The three parts are quite different from each other, and it is practically worth studying them separately, since together The film hasn’t stood the test of time too well.. Certain rhythm problems and an excess of theatricality in the performances further accentuate its defects that are clearly visible today. Let’s say the movie starts off in a bold and interesting way, continues in an even more interesting way, but ends up being quite boring and repetitive in some ways.
The first part stands out for its crudeness in the war scenes, when a certain city (which is cleverly called Everytown) is mercilessly bombarded by the enemy (who has no specific nationality, just “the enemy”). It is necessary to highlight here the excellent work of artistic direction, something that the director of the film, William Cameron Menzies, I would take into account, since Menzies was one of the best artistic directors in the entire history of cinema. That city shattered by bombs is a prodigy of staging, with sequences as terrible as that child dead in the rubble, something unheard of for the time. The second part is undoubtedly the most interesting of the three., even seen now, with all the information we have about our own history. It is a depressing vision of what the planet would be like after a huge war, followed by a plague that almost ended human life, people going back almost to prehistory, living among the ruins of the city, without any kind of technology at your fingertips. It takes place in the 70s, and knowing that did not happen, the vision is most hopeless and has not lost one iota of its force. And the third part takes place in a future marked by the search for perfection, but despite all the scientific and technological advances that exist, the high leaders apply their tyranny over the people, a people who rebel against the great ships spacecraft that will take us to other planets.

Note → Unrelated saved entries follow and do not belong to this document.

(* ===== verification/Memregions.v ===== *)
(** * lib/memregions.c: the table of memory regions

    The table is an array of regions closed by an entry with [end = 0].  A
    pointer into the table is an index, the null pointer [None]. *)

From S2P Require Import Prelude.

(** ** Flags *)

Definition MR_F_IO : Z := 1.
Definition MR_F_CODE : Z := 2.
Definition MR_F_RESERVED : Z := 4.
Definition MR_F_PERSISTENT : Z := 8.
Definition MR_F_UNUSED : Z := 16.
Definition MR_F_UNKNOWN : Z := 2 ^ 31.

(** ** State *)

Record mem_region : Type := mk_region { mr_start : Z; mr_end : Z; mr_flags : Z }.

Record mr_state : Type := mk_mr { mem_regions : list mem_region; nr_regions : Z }.

Definition memregions_init (regions : list mem_region) (nr : Z) : mr_state := mk_mr regions nr.

(** The index of the closing entry. *)
Fixpoint last_region (l : list mem_region) (i : Z) : res Z :=
  match l with
  | [] => Fault
  | r :: l => if mr_end r =? 0 then Ret i else last_region l (i + 1)
  end.
Definition memregions_add (r : mem_region) (s : mr_state) : res (nat * mr_state) :=
  let* i := last_region (mem_regions s) 0 in
  assert! (i <? nr_regions s);
  Ret (Z.to_nat i, mk_mr (<[Z.to_nat i := r]> (mem_regions s)) (nr_regions s)).

Fixpoint find_from (l : list mem_region) (i : nat) (paddr : Z) : res (option nat) :=
  match l with
  | [] => Fault
  | r :: l =>
      if mr_end r =? 0 then Ret None else
      if (mr_start r <=? paddr) && (paddr <? mr_end r) then Ret (Some i)
      else find_from l (S i) paddr
  end.
Definition memregions_find (paddr : Z) (s : mr_state) : res (option nat) :=
  find_from (mem_regions s) 0 paddr.

Definition region_at (i : nat) (s : mr_state) : res mem_region :=
  match mem_regions s !! i with Some r => Ret r | None => Fault end.

Definition memregions_get_flags (paddr : Z) (s : mr_state) : res Z :=
  let* r := memregions_find paddr s in
  match r with
  | Some i => let* r := region_at i s in Ret (mr_flags r)
  | None => Ret MR_F_UNKNOWN
  end.

(** Returns the two pointers that the code stores through [r1] and [r2]. *)
Definition memregions_split (addr : Z) (s : mr_state) : res (option nat * option nat * mr_state) :=
  let* r1 := memregions_find addr s in
  match r1 with
  | None => Abort
  | Some i1 =>
      let* r := region_at i1 s in
      if mr_start r =? addr then Ret (None, Some i1, s) else
      let* '(i2, s) := memregions_add (mk_region addr (mr_end r) (mr_flags r)) s in
      let* r := region_at i1 s in
      Ret (Some i1, Some i2,
        mk_mr (<[i1 := mk_region (mr_start r) addr (mr_flags r)]> (mem_regions s)) (nr_regions s))
  end.

(** [regs]: address and size of each region of the device tree, with the
    number [nr_regs] that [dt_get_memory_params] returns. *)
Fixpoint add_dt_loop (regs : list (Z * Z)) (s : mr_state) : res mr_state :=
  match regs with
  | [] => Ret s
  | (addr, size) :: regs =>
      let* '(_, s) := memregions_add (mk_region addr (u64 (addr + size)) 0) s in add_dt_loop regs s
  end.
Definition memregions_add_dt_regions (nr_regs : Z) (regs : list (Z * Z)) (s : mr_state) : res mr_state :=
  assert! (0 <? nr_regs);
  add_dt_loop (take (Z.to_nat nr_regs) regs) s.

(** ** The EFI memory map *)

Definition EFI_LOADER_CODE : Z := 1.
Definition EFI_LOADER_DATA : Z := 2.
Definition EFI_CONVENTIONAL_MEMORY : Z := 7.
Definition EFI_ACPI_RECLAIM_MEMORY : Z := 9.
Definition EFI_MEMORY_MAPPED_IO : Z := 11.
Definition EFI_MEMORY_MAPPED_IO_PORT_SPACE : Z := 12.
Definition EFI_PERSISTENT_MEMORY : Z := 14.

Record efi_memory_desc_t : Type := mk_desc { d_type : Z; d_phys_addr : Z; d_num_pages : Z }.
Definition EFI_PAGE_SIZE : Z := 4096.

(** The switch on the type of the descriptor. *)
Definition efi_flags (t : Z) : Z :=
  if (t =? EFI_MEMORY_MAPPED_IO) || (t =? EFI_MEMORY_MAPPED_IO_PORT_SPACE) then MR_F_IO else
  if t =? EFI_LOADER_CODE then MR_F_CODE else
  if (t =? EFI_LOADER_DATA) || (t =? EFI_ACPI_RECLAIM_MEMORY) then 0 else
  if t =? EFI_PERSISTENT_MEMORY then MR_F_PERSISTENT else
  if t =? EFI_CONVENTIONAL_MEMORY then 0 else MR_F_RESERVED.
Definition efi_region (d : efi_memory_desc_t) : mem_region :=
  mk_region (d_phys_addr d) (u64 (d_phys_addr d + u64 (d_num_pages d * EFI_PAGE_SIZE)))
    (efi_flags (d_type d)).

(** [freemem_pages] and the region pointer [freemem] *)
Fixpoint efi_loop (mem_map : list efi_memory_desc_t) (freemem_pages : Z) (freemem : option nat)
    (s : mr_state) : res (option nat * mr_state) :=
  match mem_map with
  | [] => Ret (freemem, s)
  | d :: mem_map =>
      let r := efi_region d in
      if (d_type d =? EFI_CONVENTIONAL_MEMORY) && (freemem_pages <? d_num_pages d) then
        let* '(i, s) := memregions_add r s in
        efi_loop mem_map (d_num_pages d) (Some i) s
      else
        let* '(_, s) := memregions_add r s in
        efi_loop mem_map freemem_pages freemem s
  end.
Definition memregions_efi_init (mem_map : list efi_memory_desc_t) (s : mr_state) :
    res (option nat * mr_state) :=
  efi_loop mem_map 0 None s.

(** ** The table *)

(** [live]: the regions in front of the closing entries. *)
Record mr_ok (s : mr_state) (live : list mem_region) : Prop := {
  ok_split : ∃ blank, mem_regions s = live ++ blank ∧ Forall (λ r, mr_end r = 0) blank;
  ok_live : Forall (λ r, mr_end r ≠ 0) live;
  ok_len : Z.of_nat (length (mem_regions s)) = nr_regions s + 1;
  ok_room : Z.of_nat (length live) ≤ nr_regions s;
}.

Definition contains (r : mem_region) (a : Z) : Prop := mr_start r ≤ a < mr_end r.
Definition containsb (r : mem_region) (a : Z) : bool := (mr_start r <=? a) && (a <? mr_end r).

Lemma containsb_spec r a : containsb r a = true ↔ contains r a.
Proof. unfold containsb, contains. rewrite andb_true_iff, Z.leb_le, Z.ltb_lt. lia. Qed.

Lemma last_region_spec live blank i :
  Forall (λ r, mr_end r ≠ 0) live → Forall (λ r, mr_end r = 0) blank → blank ≠ [] →
  last_region (live ++ blank) i = Ret (i + Z.of_nat (length live)).
Proof.
  intros Hl Hb Hne. revert i. induction Hl as [|r live Hr _ IH]; intros i; cbn [app last_region].
  - destruct Hb as [|b blank Hb0 _]; [done|]. cbn [last_region]. rewrite (proj2 (Z.eqb_eq _ 0)) by done. f_equal. cbn; lia.
  - rewrite (proj2 (Z.eqb_neq _ 0)), IH by done. f_equal. cbn [length]. lia.
Qed.

Lemma ok_blank s live : mr_ok s live →
  ∃ blank, mem_regions s = live ++ blank ∧ Forall (λ r, mr_end r = 0) blank ∧ blank ≠ [].
Proof.
  intros [(blank & E & Hb) _ Hlen Hroom]. exists blank. split; [done|]. split; [done|]. intros ->.
  rewrite app_nil_r in E. rewrite E in Hlen. lia.
Qed.

Lemma memregions_add_spec s live r :
  mr_ok s live → mr_end r ≠ 0 →
  (Z.of_nat (length live) < nr_regions s →
     ∃ s', memregions_add r s = Ret (length live, s') ∧ mr_ok s' (live ++ [r]) ∧ nr_regions s' = nr_regions s) ∧
  (Z.of_nat (length live) = nr_regions s → memregions_add r s = Abort).
Proof.
  intros Hok Hr. destruct (ok_blank _ _ Hok) as (blank & E & Hb & Hne). destruct Hok as [_ Hlive Hlen Hroom].
  unfold memregions_add. rewrite E, last_region_spec by done. cbn [bind]. rewrite Z.add_0_l, Nat2Z.id. split.
  - intros Hlt. rewrite (proj2 (Z.ltb_lt _ _)) by done. eexists. split; [done|]. split; [|done].
    destruct blank as [|b blank]; [done|]. apply Forall_cons in Hb as [_ Hb].
    rewrite insert_app_r_alt, Nat.sub_diag by done. cbn [insert list_insert].
    constructor; cbn [mem_regions nr_regions].
    + exists blank. by rewrite <- app_assoc.
    + apply Forall_app. split; [done|]. by constructor.
    + rewrite E in Hlen. rewrite length_app in *. cbn [length] in *. lia.
    + rewrite length_app. cbn [length]. lia.
  - intros ->. by rewrite Z.ltb_irrefl.
Qed.

(** The first region that contains an address. *)
Fixpoint find_region (live : list mem_region) (a : Z) : option nat :=
  match live with
  | [] => None
  | r :: live => if containsb r a then Some 0%nat else S <$> find_region live a
  end.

The great Raymond Massey is the one who carries all the weight of the function in ‘The Afterlife’, making two characters throughout the action of the film, exactly 100 years. She plays the same character in the first two parts of the film, and then his son. The curious thing about the matter is that both one and the other are almost the same, and in fact it does not seem to evolve throughout the film, perhaps as a metaphor for certain ideals. Massey achieves very good moments and others that are not so good, due to that previously mentioned theatricality, very typical of those years, but which grates at certain moments. Next to him, we can enjoy, depending on how you look at it, Ralph Richardson, playing the “boss” in the second part of the film, a kind of leader of the population, and who of course is the boss. Perhaps this character is a little caricatured, reminding a little of the old Roman emperors, and mocking tyranny to some extent, showing that any idiot can be a tyrant.
a passable movie, schematic at times and quite disjointed, undoubtedly due to the enormous ambitions of the project. Fortunately, his message remains perennial and invites the deepest of debates. ‘The Afterlife’ It’s released on DVD by Manga Films, in case you want to take a look. Its value is more historical and sociological than purely cinematographic.